DIRECTIONS – Copy each line of the records below, from the first through the one that contains "table changes both. *)", exactly as written.

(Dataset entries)
(* ===== verification/PageWalk.v ===== *)
(** * Walks through page tables

    What the tables of an address space mean: the table a path of indices
    leads to, what a page is mapped to, and how a change of one entry or a new
    table changes both. *)

From S2P Require Import Prelude Bits Frames PageTable.

(** ** Entries bit by bit *)

(** A word of [PageTableFlags]. *)
Definition flag_word (f : Z) : Prop := Z.land f ALL_FLAGS = f.

Lemma address_mask e : address e = Z.land e (mask 12 48).
Proof. reflexivity. Qed.

Lemma flags_mask e : flags e = Z.land e ALL_FLAGS.
Proof.
  unfold flags. rewrite <- Z.land_assoc. f_equal.
Qed.

Lemma testbit_flags e i : 0 ≤ i → Z.testbit (flags e) i = Z.testbit e i && ((i <? 9) || (i =? 63)).
Proof.
  intros. rewrite flags_mask. unfold ALL_FLAGS. autorewrite with bits.
  by destruct (Z.leb_spec 0 i); [|lia].
Qed.

Lemma testbit_address e i : 0 ≤ i → Z.testbit (address e) i = Z.testbit e i && ((12 <=? i) && (i <? 60)).
Proof. intros. rewrite address_mask. autorewrite with bits. reflexivity. Qed.

Lemma flag_word_bit f i : flag_word f → 0 ≤ i → 9 ≤ i → i ≠ 63 → Z.testbit f i = false.
Proof.
  intros H ? ? ?. rewrite <- H. unfold ALL_FLAGS. autorewrite with bits. bit_cases.
Qed.

Lemma flag_word_flags e : flag_word (flags e).
Proof. unfold flag_word. by rewrite flags_mask, <- Z.land_assoc, Z.land_diag. Qed.

Lemma flag_word_lor f g : flag_word f → flag_word g → flag_word (Z.lor f g).
Proof. unfold flag_word. intros Hf Hg. by rewrite Z.land_lor_distr_l, Hf, Hg. Qed.

Lemma flag_word_64 f : flag_word f → word 64 f.
Proof. intros <-. apply word_land_r; [lia|]. by vm_compute. Qed.

Lemma contains_bit f k : 0 ≤ k → contains f (bit k) = Z.testbit f k.
Proof.
  intros Hk. unfold contains. destruct (Z.testbit f k) eqn:Ht.
  - apply Z.eqb_eq. apply Z.bits_inj'. intros i Hi. autorewrite with bits.
    destruct (Z.eqb_spec i k) as [->|]; [by rewrite Ht|by rewrite andb_false_r].
  - apply Z.eqb_neq. intros He. apply (f_equal (λ x, Z.testbit x k)) in He. revert He.
    rewrite Z.land_spec, Ht, testbit_bit, Z.eqb_refl by lia. done.
Qed.

Lemma contains_flag e k : (0 ≤ k < 9 ∨ k = 63) → contains (flags e) (bit k) = Z.testbit e k.
Proof.
  intros Hk. rewrite contains_bit, testbit_flags by lia.
  destruct (Z.ltb_spec k 9), (Z.eqb_spec k 63); simpl; rewrite ?andb_true_r; done || lia.
Qed.

Lemma contains_present e : contains (flags e) PRESENT = Z.testbit e 0.
Proof. apply contains_flag. lia. Qed.
Lemma contains_huge e : contains (flags e) HUGE_PAGE = Z.testbit e 7.
Proof. apply contains_flag. lia. Qed.

Lemma address_set_flags f e : flag_word f → address (set_flags f e) = address e.
Proof.
  intros Hf. unfold set_flags. apply Z.bits_inj'. intros i Hi.
  rewrite testbit_address, Z.lor_spec, !testbit_address by lia.
  destruct (Z.leb_spec 12 i), (Z.ltb_spec i 60); simpl; rewrite ?andb_false_r, ?andb_true_r; try done.
  rewrite (flag_word_bit f i) by (done || lia). apply orb_false_r.
Qed.

Lemma flags_set_flags f e : flag_word f → flags (set_flags f e) = f.
Proof.
  intros Hf. unfold set_flags. apply Z.bits_inj'. intros i Hi. rewrite testbit_flags, Z.lor_spec, testbit_address by lia.
  destruct (Z.ltb_spec i 9), (Z.eqb_spec i 63), (Z.leb_spec 12 i), (Z.ltb_spec i 60); simpl;
    rewrite ?andb_false_r, ?andb_true_r; try done; try lia; by rewrite (flag_word_bit f i) by (done || lia).
Qed.

(** A frame address that fits an entry. *)
Definition frame_ok (a : Z) : Prop := 0 ≤ a < 2 ^ 52 ∧ a mod FRAME_SIZE = 0.

Lemma frame_low_bits a : Z.land a 4095 = a mod 4096.
Proof. change 4095 with (Z.ones 12). by rewrite Z.land_ones by lia. Qed.

Lemma frame_bit a i : frame_ok a → 0 ≤ i → i < 12 ∨ 52 ≤ i → Z.testbit a i = false.
Proof.
  intros [Hr Ha] Hi [Hlt|Hge].
  - assert (Z.testbit (Z.land a (Z.ones 12)) i = false) as Ht
      by (rewrite Z.land_ones by lia; change (2 ^ 12) with FRAME_SIZE; by rewrite Ha, Z.testbit_0_l).
    rewrite Z.land_spec, testbit_ones in Ht by lia. destruct (Z.ltb_spec i 12); [by rewrite andb_true_r in Ht|lia].
  - by apply (word_high_bit 52).
Qed.

Lemma set_address_ret a e : frame_ok a → set_address a e = Ret (Z.lor a (flags e)).
Proof.
  intros [Hr Ha]. unfold set_address. rewrite frame_low_bits. change 4096 with FRAME_SIZE. rewrite Ha.
  unfold bit. rewrite Z.shiftl_1_l. by destruct (Z.ltb_spec a (2 ^ 52)); [|lia].
Qed.

Lemma address_frame a f : frame_ok a → flag_word f → address (Z.lor a f) = a.
Proof.
  intros Ha Hf. apply Z.bits_inj'. intros i Hi. rewrite testbit_address, Z.lor_spec by lia.
  destruct (Z.leb_spec 12 i), (Z.ltb_spec i 60); simpl; rewrite ?andb_false_r, ?andb_true_r;
    try by rewrite (frame_bit a i) by (done || lia).
  rewrite (flag_word_bit f i) by (done || lia). apply orb_false_r.
Qed.

Lemma flags_frame a f : frame_ok a → flag_word f → flags (Z.lor a f) = f.
Proof.
  intros Ha Hf. apply Z.bits_inj'. intros i Hi. rewrite testbit_flags, Z.lor_spec by lia.
  destruct (Z.ltb_spec i 9), (Z.eqb_spec i 63); simpl; rewrite ?andb_false_r, ?andb_true_r; try lia;
    try by rewrite (frame_bit a i) by (done || lia).
  by rewrite (flag_word_bit f i) by (done || lia).
Qed.

Lemma word_address e : word 64 (address e).
Proof. apply word_land_r; [lia|]. by vm_compute. Qed.

Lemma word_frame a f : frame_ok a → flag_word f → word 64 (Z.lor a f).
Proof.
  intros [Hr _] Hf. apply word_lor; [lia| |by apply flag_word_64]. by apply (word_wider 52); [lia|].
Qed.

Lemma word_set_flags f e : flag_word f → word 64 (set_flags f e).
Proof. intros. apply word_lor; [lia|apply word_address|by apply flag_word_64]. Qed.

Lemma flag_word_const : flag_word 0 ∧ flag_word PRESENT ∧ flag_word WRITABLE ∧ flag_word USER_ACCESSIBLE ∧
  flag_word WRITE_THROUGH ∧ flag_word NO_CACHE ∧ flag_word NO_EXECUTE.
Proof. by vm_compute. Qed.

(** ** Tables *)

Definition entry (T : gmap Z (list Z)) (p i : Z) : option Z :=
  if i <? 0 then None else t ← T !! p; t !! Z.to_nat i.
Definition put (T : gmap Z (list Z)) (p i e : Z) : gmap Z (list Z) :=
  alter (λ t, <[Z.to_nat i := e]> t) p T.

(** The middle levels may hold huge pages. *)
Definition huge_at (level : nat) (e : Z) : bool :=
  (bool_decide (level = 3%nat) || bool_decide (level = 2%nat)) && Z.testbit e 7.

(** An entry of the given level that points to a table. *)
Definition links (level : nat) (e : Z) : bool := Z.testbit e 0 && negb (huge_at level e).

(** What a page is mapped to: nothing, or an entry of the given level. *)
Inductive mapping := Unmapped | Mapped (level : nat) (e : Z).

Section Walk.
Context (off : Z).

(** The table a path of indices leads to, from a table of the given level. *)
Fixpoint walk (T : gmap Z (list Z)) (level : nat) (p : Z) (π : list Z) : option Z :=
  match π with
  | [] => Some p
  | i :: rest =>
      match entry T p i with
      | Some e => if links level e then walk T (level - 1) (address e + off) rest else None
      | None => None
      end
  end.

(** What a full path of indices is mapped to; [None] if a pointer dangles. *)
Fixpoint resolve (T : gmap Z (list Z)) (level : nat) (p : Z) (π : list Z) : option mapping :=
  match π with
  | [] => None
  | i :: rest =>
      match entry T p i with
      | Some e =>
          if Z.testbit e 0 then
            match rest with
            | [] => Some (Mapped level e)
            | _ => if huge_at level e then Some (Mapped level e) else resolve T (level - 1) (address e + off) rest
            end
          else Some Unmapped
      | None => None
      end
  end.

(** An address space: every path leads to a table of 512 words, each path to
    its own. *)
Record space (T : gmap Z (list Z)) (root : Z) : Prop := {
  space_table : ∀ π p, walk T 4 root π = Some p → (length π ≤ 3)%nat →
    0 ≤ p < U64 ∧ ∃ t, T !! p = Some t ∧ length t = 512%nat ∧ Forall (word 64) t;
  space_inj : ∀ π π' p, walk T 4 root π = Some p → walk T 4 root π' = Some p →
    (length π ≤ 3)%nat → (length π' ≤ 3)%nat → π = π'
}.

(** Indices of a page. *)
Definition indices (π : list Z) : Prop := Forall (λ i, 0 ≤ i < 512) π.

Lemma entry_put T p i e q j : entry T p i ≠ None → 0 ≤ j →
  entry (put T p i e) q j = if decide (q = p ∧ j = i) then Some e else entry T q j.
Proof.
  unfold entry, put. intros Hin Hj. destruct (Z.ltb_spec i 0); [done|]. destruct (Z.ltb_spec j 0); [lia|].
  destruct (T !! p) as [t|] eqn:Ht; [|done]. cbn [mbind option_bind] in Hin.
  destruct (decide (q = p)) as [->|Hne].
  - rewrite lookup_alter_eq, Ht. cbn [fmap option_fmap option_map mbind option_bind].
    destruct (decide (j = i)) as [->|Hji].
    + rewrite decide_True by done. apply list_lookup_insert_eq. by apply lookup_lt_is_Some, not_eq_None_Some.
    + rewrite decide_False by naive_solver. apply list_lookup_insert_ne. lia.
  - rewrite lookup_alter_ne by done. by rewrite decide_False by naive_solver.
Qed.

Lemma entry_nonneg T p i e : entry T p i = Some e → 0 ≤ i.
Proof. unfold entry. destruct (Z.ltb_spec i 0); [done|lia]. Qed.

Lemma walk_app T level p π π' :
  walk T level p (π ++ π') = q ← walk T level p π; walk T (level - length π) q π'.
Proof.
  revert level p. induction π as [|i π IH]; intros level p; cbn [walk app length].
  - by rewrite Nat.sub_0_r.
  - destruct (entry T p i) as [e|]; [|done]. destruct (links level e); [|done].
    rewrite IH. by replace (level - 1 - length π)%nat with (level - S (length π))%nat by lia.
Qed.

TASK OUTPUT –
(* ===== verification/PageWalk.v ===== *)
(** * Walks through page tables

    What the tables of an address space mean: the table a path of indices
    leads to, what a page is mapped to, and how a change of one entry or a new
    table changes both. *)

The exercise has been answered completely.